Maybe another way we could subset out the substitution issues is to make it so that all parameters are maximally abstracted, meaning they're indirect, unexploded, most-abstract-representation, but you can still opt specific parameters or returns into being direct, and those direct parameters and returns follow the same constraints as we currently apply to @convention(c).

I understand the desire to allow that kind of runtime code to be written in Swift, but my experience with v-table-like structures is that generating provably-secure code around both their use and their construction requires either (1) a lot of manual care or (2) compiler involvement. So I'm not enthusiastic about the idea of doing it by providing a very general language feature that then defaults to being hard to lock down. (Of course, you can run into this problem today with ordinary function values, but the awareness of the costs around them can hopefully lead people towards the path of understanding the other disadvantages of doing this manually.) The KeyPath code in the stdlib that you mentioned is a good example of this: it's only using a table of thin functions, not emitting one, but even so it's really at pains to handle pointer authentication, and it risks degrading the security quite a bit by trying to synthesize compound operations out of intrinsics without a guarantee that they'll be emitted in a unit.

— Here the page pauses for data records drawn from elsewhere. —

(* ===== verification/Query.v ===== *)
(** * Running a query (executor/src/query.rs, subquery.rs, setops.rs, cte.rs, exec.rs)

    The read path: a query expression with its WITH clause, its body (a SELECT,
    VALUES, a nested query or a set operation) and its tail; the subqueries of its
    expressions, run once and folded to constants; the FROM clause. These functions
    call each other along the syntax tree, and recurse on it. *)
From Stdlib Require Import ZArith Lia Ascii.
From stdpp Require Import base list gmap strings.
From S2P Require Import Prelude Text Chars Keys Store Datum Float DateTimeBin ExtArith DateTime.
From S2P Require Import Calendar Numeric NumericFn Ops Cast Mvcc Errors Catalog Scope Exec Ast.
From S2P Require Import AggCall EvalOps Func DateTimeFn FormatFn Eval Wire Project Join Aggregate.
From S2P Require Import Values SetOps ScanBounds Describe.
Open Scope Z_scope.

Section Query.
Context `{ExtCal} `{MathLib} `{Unicode} `{!ExtPow}.
Context (default_ctx : EvalCtx).

(** [executor/src/subquery.rs:23-37] SubCtx, without the CTEs, which change *)
Record ReadEnv : Type := mkEnv {
  en_catalog_kv : MemKv;
  en_kv : MemKv;
  en_global : MemKv;
  en_gsnap : Snapshot;
  en_snapshot : Snapshot;
  en_own : option Z;
  en_ctx : EvalCtx;
  en_fctx : ForeignCtx
}.

(** ** Subqueries folded to constants *)

(** [executor/src/subquery.rs:225-232] no_locking *)
Definition no_locking (q : QueryExpr) : result ExecError () :=
  match q_locking q with
  | Some _ => Err (EUnsupported "FOR UPDATE/SHARE is not allowed inside a subquery")
  | None => Ok ()
  end.

Definition first_cell (row : Row) : xresult Datum := panic_or (head row).

(** [executor/src/subquery.rs:257-273] run_scalar, on the relation *)
Definition scalar_of (rel : Relation) : xresult (Datum * ColumnType) :=
  match rel_scope rel with
  | [c] =>
      match rel_rows rel with
      | [] => Ok (DNull, b_ty c)
      | [row] => v ← first_cell row; Ok (v, b_ty c)
      | _ => raise ECardinalityViolation
      end
  | _ => raise ESubqueryColumns
  end.

(** [executor/src/subquery.rs:276-284] run_single_column, on the relation *)
Definition single_column_of (rel : Relation) : xresult (ColumnType * list Datum) :=
  match rel_scope rel with
  | [c] => vs ← mapR first_cell (rel_rows rel); Ok (b_ty c, vs)
  | _ => raise ESubqueryColumns
  end.

(** [executor/src/subquery.rs:289-320] lower_quantified *)
Definition lower_quantified (lhs : Expr) (op : BinaryOp) (all : bool) (ty : ColumnType)
    (values : list Datum) : Expr :=
  let cmp v := Binary op lhs (Const v ty) in
  match values with
  | [] => Const (DBool all) TBool
  | v :: vs => fold_left (fun prev v => Binary (if all then OpAnd else OpOr) prev (cmp v)) vs (cmp v)
  end.

(** ** Tables *)

(** [executor/src/exec.rs:1006-1022] is_single_foreign_table *)
Definition is_single_foreign_table (env : ReadEnv) (from : list TableExpr) (ctes : CteContext) : bool :=
  match fx_scanner (en_fctx env), from with
  | Some _, [TableRef name _] =>
      match ctes !! name with
      | Some _ => false
      | None =>
          match get_table (en_catalog_kv env) name with
          | Ok t => match t_foreign t with Some _ => true | None => false end
          | Err _ => false
          end
      end
  | _, _ => false
  end.

(** [executor/src/exec.rs:1094-1111] build_table_expr, a foreign table *)
Definition scan_foreign (env : ReadEnv) (t : Table) (meta : ForeignTableMeta) (bounds : option ScanBounds)
  : xresult (list Row) :=
  scanner ← lift (ok_or (fx_scanner (en_fctx env))
                    (EUnsupported "foreign tables require the `kafka` feature"));
  server ← cat (get_server (en_catalog_kv env) (fm_server meta));
  let mapping :=
    match get_user_mapping (en_catalog_kv env) (fx_current_user (en_fctx env)) (fm_server meta) with
    | Ok m => Some m
    | Err _ => None
    end in
  fs_scan scanner t server mapping (default no_bounds bounds) (en_ctx env).

(** [executor/src/exec.rs:1084-1118] build_table_expr, a named relation *)
Definition table_relation (env : ReadEnv) (ctes : CteContext) (name : string) (alias : option string)
    (bounds : option ScanBounds) : xresult Relation :=
  match ctes !! name with
  | Some rel => Ok (requalify_cte rel (default name alias))
  | None =>
      t ← cat (get_table (en_catalog_kv env) name);
      let scope := scope_single t (default (t_name t) alias) in
      rows ← match t_foreign t with
             | Some meta => scan_foreign env t meta bounds
             | None =>
                 live ← lift (scan_live (en_kv env) (en_global env) (en_gsnap env) (en_snapshot env)
                                (en_own env) t);
                 Ok (map snd live)
             end;
      Ok (mkRelation scope rows)
  end.

(** [executor/src/exec.rs:1209-1235] select_to_relation_with_ctes, over the rows of
    FROM *)
Definition run_select (s : SelectStmt) (relation : Relation) (ctx : EvalCtx) : xresult Relation :=
  let '(mkSelectStmt projection _ filter distinct _ _ order_by limit offset _) := s in
  let scope := rel_scope relation in
  kept ← filter_rows filter scope ctx (rel_rows relation);
  p ← resolve_projection projection scope;
  let out_scope := map (fun x : FieldDescription * Expr * ColumnType =>
    mkBinding None (f_name x.1.1) x.2) p in
  rows ← (if is_aggregate_query s then aggregate_rows s scope kept ctx
          else project_rows_ordered (mkRowClauses distinct order_by limit offset) scope p kept ctx);
  Ok (mkRelation out_scope rows).

Definition locking_select_error : ExecError :=
  EUnsupported "locking SELECT must use execute_read_locking".

(** [executor/src/query.rs:67-71] query_to_relation_with_ctes, its locking clause *)
Definition plain_select (locking : option RowLockStrength) : result ExecError () :=
  match locking with Some _ => Err locking_select_error | None => Ok () end.

(** [executor/src/setops.rs:205-230] set_expr_to_relation, over the combined rows *)
Definition finish_set (cols : list ResolvedCol) (rows : list Row) (order_by : list OrderItem)
    (offset limit : option Z) (ctx : EvalCtx) : xresult Relation :=
  let scope := map (fun c => mkBinding None (rcol_name c) (output_type c)) cols in
  apply_query_order (mkRelation scope rows) order_by offset limit ctx.

(** ** The read path *)

(** [executor/src/subquery.rs:93-222] resolve_expr, with the runs of a subquery
    (235-249) *)
Fixpoint resolve_expr (env : ReadEnv) (ctes : CteContext) (e : Expr) {struct e} : xresult Expr :=
  match e with
  | IntLiteral _ | NumericLiteral _ | StringLiteral _ | BoolLiteral _ | NullLiteral
  | ColumnRef _ _ | ParamRef _ | Const _ _ => Ok e
  | Unary op x => x ← resolve_expr env ctes x; Ok (Unary op x)
  | Binary op l r => l ← resolve_expr env ctes l; r ← resolve_expr env ctes r; Ok (Binary op l r)
  | Func name distinct args => args ← resolve_args env ctes args; Ok (Func name distinct args)
  | IsNull x negated => x ← resolve_expr env ctes x; Ok (IsNull x negated)
  | InList x l negated =>
      x ← resolve_expr env ctes x;
      l ← mapR (resolve_expr env ctes) l;
      Ok (InList x l negated)
  | Between x low high negated =>
      x ← resolve_expr env ctes x;
      low ← resolve_expr env ctes low;
      high ← resolve_expr env ctes high;
      Ok (Between x low high negated)
  | Like x pattern negated ci =>
      x ← resolve_expr env ctes x;
      pattern ← resolve_expr env ctes pattern;
      Ok (Like x pattern negated ci)
  | Case operand whens else_result =>
      operand ← match operand with
                | Some o => o ← resolve_expr env ctes o; Ok (Some o)
                | None => Ok None
                end;
      whens ← mapR (fun w : Expr * Expr =>
        let '(c, r) := w in
        c ← resolve_expr env ctes c; r ← resolve_expr env ctes r; Ok (c, r)) whens;
      else_result ← match else_result with
                    | Some o => o ← resolve_expr env ctes o; Ok (Some o)
                    | None => Ok None
                    end;
      Ok (Case operand whens else_result)
  | Cast x t => x ← resolve_expr env ctes x; Ok (Cast x t)
  | ScalarSubquery q =>
      _ ← lift (no_locking q);
      rel ← query_to_relation_with_ctes env ctes q;
      '(value, t) ← scalar_of rel;
      Ok (Const value t)
  | ExistsQuery q =>
      _ ← lift (no_locking q);
      rel ← query_to_relation_with_ctes env ctes q;
      Ok (Const (DBool (match rel_rows rel with [] => false | _ => true end)) TBool)
  | InSubquery x q negated =>
      _ ← lift (no_locking q);
      rel ← query_to_relation_with_ctes env ctes q;
      '(t, values) ← single_column_of rel;
      x ← resolve_expr env ctes x;
      Ok (InList x (map (fun v => Const v t) values) negated)
  | Quantified x op all q =>
      _ ← lift (no_locking q);
      rel ← query_to_relation_with_ctes env ctes q;
      '(t, values) ← single_column_of rel;
      lhs ← resolve_expr env ctes x;
      Ok (lower_quantified lhs op all t values)
  end
with resolve_args (env : ReadEnv) (ctes : CteContext) (a : FuncArgs) {struct a} : xresult FuncArgs :=
  match a with
  | ArgStar => Ok ArgStar
  | ArgExprs l => l ← mapR (resolve_expr env ctes) l; Ok (ArgExprs l)
  end
(** [executor/src/subquery.rs:67-80] resolve_order_items, one item *)
with resolve_order_item (env : ReadEnv) (ctes : CteContext) (o : OrderItem) {struct o} : xresult OrderItem :=
  let '(mkOrderItem e asc) := o in
  e ← resolve_expr env ctes e;
  Ok (mkOrderItem e asc)
with resolve_item_expr (env : ReadEnv) (ctes : CteContext) (it : SelectItem) {struct it} : xresult SelectItem :=
  match it with
  | ItemExpr e alias => e ← resolve_expr env ctes e; Ok (ItemExpr e alias)
  | other => Ok other
  end
(** [executor/src/query.rs:30-148] query_to_relation_with_ctes *)
with query_to_relation_with_ctes (env : ReadEnv) (ctes : CteContext) (q : QueryExpr) {struct q}
  : xresult Relation :=
  let '(mkQueryExpr w body order_by limit offset locking) := q in
  query_ctes ← match w with
               | Some w => evaluate_with_clause env ctes w
               | None => Ok ctes
               end;
  let order := mapR (resolve_order_item env query_ctes) order_by in
  match body with
  | SetQuery (BodySelect s) =>
      _ ← lift (plain_select locking);
      select_to_relation_with_ctes env query_ctes (Some (order, limit, offset)) s
  | SetQuery (BodyValues rows) =>
      rows ← mapR (mapR (resolve_expr env query_ctes)) rows;
      rel ← values_to_relation rows (en_ctx env);
      order_by ← order;
      apply_query_order rel order_by offset limit (en_ctx env)
  | SetQuery (BodyNested nested) =>
      _ ← lift (plain_select locking);
      rel ← query_to_relation_with_ctes env query_ctes nested;
      order_by ← order;
      apply_query_order rel order_by offset limit (en_ctx env)
  | SetOperation op all l r =>
      order_by ← order;
      cols ← resolve_set_columns default_ctx (en_catalog_kv env) query_ctes 0 body;
      let out_tys := map output_type cols in
      lrows ← fold_set env query_ctes out_tys 1 l;
      rrows ← fold_set env query_ctes out_tys 1 r;
      finish_set cols (combine_rows op all lrows rrows) order_by offset limit (en_ctx env)
  end
(** [executor/src/cte.rs:60-91] evaluate_with_clause *)
with evaluate_with_clause (env : ReadEnv) (parent : CteContext) (w : WithClause) {struct w}
  : xresult CteContext :=
  let '(mkWithClause _ l) := w in
  _ ← lift (reject_recursive w);
  foldM (evaluate_cte env) parent l
with evaluate_cte (env : ReadEnv) (out : CteContext) (c : Cte) {struct c} : xresult CteContext :=
  let '(mkCte name columns query) := c in
  _ ← (match q_locking query with
       | Some _ => raise (EUnsupported "FOR UPDATE/SHARE is not supported in CTEs")
       | None => Ok ()
       end);
  rel ← query_to_relation_with_ctes env out query;
  rel ← lift (apply_cte_column_aliases rel name columns);
  Ok (<[name := rel]> out)
(** [executor/src/setops.rs:259-333] fold *)
with fold_set (env : ReadEnv) (ctes : CteContext) (out_tys : list ColumnType) (depth : nat) (e : SetExpr)
  {struct e} : xresult (list Row) :=
  if Nat.ltb MAX_SETOP_DEPTH depth then raise EStackDepthExceeded
  else
    match e with
    | SetQuery (BodySelect s) =>
        rel ← select_to_relation_with_ctes env ctes None s;
        coerce_rows (rel_rows rel) (rel_scope rel) out_tys (en_ctx env)
    | SetQuery (BodyValues rows) =>
        rows ← mapR (mapR (resolve_expr env ctes)) rows;
        rel ← values_to_relation rows (en_ctx env);
        coerce_rows (rel_rows rel) (rel_scope rel) out_tys (en_ctx env)
    | SetQuery (BodyNested nested) =>
        rel ← query_to_relation_with_ctes env ctes nested;
        coerce_rows (rel_rows rel) (rel_scope rel) out_tys (en_ctx env)
    | SetOperation op all l r =>
        lrows ← fold_set env ctes out_tys (S depth) l;
        rrows ← fold_set env ctes out_tys (S depth) r;
        Ok (combine_rows op all lrows rrows)
    end
(** [executor/src/exec.rs:1151-1236] select_to_relation_with_ctes; the tail of the
    query expression, when there is one, replaces the statement's own *)
with select_to_relation_with_ctes (env : ReadEnv) (ctes : CteContext)
    (tail_ : option (xresult (list OrderItem) * option Z * option Z)) (s : SelectStmt) {struct s}
  : xresult Relation :=
  let '(mkSelectStmt projection from filter distinct group_by having own_order own_limit own_offset own_lock) := s in
  let own_order := mapR (resolve_order_item env ctes) own_order in
  let '(order, limit, offset, lock) :=
    match tail_ with
    | Some (o, l, f) => (o, l, f, None)
    | None => (own_order, own_limit, own_offset, own_lock)
    end in
  _ ← lift (reject_nested_relation_locking lock);
  projection ← mapR (resolve_item_expr env ctes) projection;
  filter ← match filter with
           | Some f => f ← resolve_expr env ctes f; Ok (Some f)
           | None => Ok None
           end;
  having ← match having with
           | Some h => h ← resolve_expr env ctes h; Ok (Some h)
           | None => Ok None
           end;
  group_by ← mapR (resolve_expr env ctes) group_by;
  order_by ← order;
  relation ←
    match from with
    | [] => Ok (mkRelation scope_empty [[]])
    | first :: rest =>
        let pushed := if is_single_foreign_table env from ctes
                      then Some (extract_scan_bounds filter) else None in
        acc ← build_table_expr env ctes pushed first;
        foldM (fun acc te =>
          next ← build_table_expr env ctes None te;
          join_relations acc next JCross JoinNone (en_ctx env)) acc rest
    end;
  run_select (mkSelectStmt projection from filter distinct group_by having order_by limit offset lock)
    relation (en_ctx env)
(** [executor/src/exec.rs:1067-1146] build_table_expr *)
with build_table_expr (env : ReadEnv) (ctes : CteContext) (bounds : option ScanBounds) (te : TableExpr)
  {struct te} : xresult Relation :=
  match te with
  | TableRef name alias => table_relation env ctes name alias bounds
  | Join l r kind constraint =>
      l ← build_table_expr env ctes None l;
      r ← build_table_expr env ctes None r;
      join_relations l r kind constraint (en_ctx env)
  | Derived subquery alias columns =>
      inner ← query_to_relation_with_ctes env ctes subquery;
      lift (requalify_derived inner alias columns)
  end.

(** [executor/src/query.rs:220-228] relation_to_rows_result *)
Definition relation_to_rows_result (rel : Relation) (ctx : EvalCtx) : xresult QueryResult :=
  rows_result (map (fun c => field (b_name c) (b_ty c)) (rel_scope rel)) (rel_rows rel) (cx_time_zone ctx).

(** [executor/src/query.rs:12-27] query_to_relation *)
Definition query_to_relation (env : ReadEnv) (q : QueryExpr) : xresult Relation :=
  query_to_relation_with_ctes env ∅ q.

(** [executor/src/exec.rs:1336-1354] execute_read *)
Definition execute_read (env : ReadEnv) (stmt : Statement) : xresult QueryResult :=
  match stmt with
  | Ast.Query q =>
      rel ← query_to_relation env q;
      relation_to_rows_result rel (en_ctx env)
  | _ => raise (EUnsupported "not a query statement")
  end.

End Query.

I think maybe a less first-class feature where the thin functions were tied to a containing structure would be a better way to achieve that kind of effect. That structure can simultaneously provide (1) a pattern for the abstraction of the functions and (2) a basis for storing the function pointers with more reasonable security by default. In practice it's really rare to want to traffic in thin functions directly outside of a v-table-like containing structure; first-class thin functions are very brittle as an abstraction mechanism.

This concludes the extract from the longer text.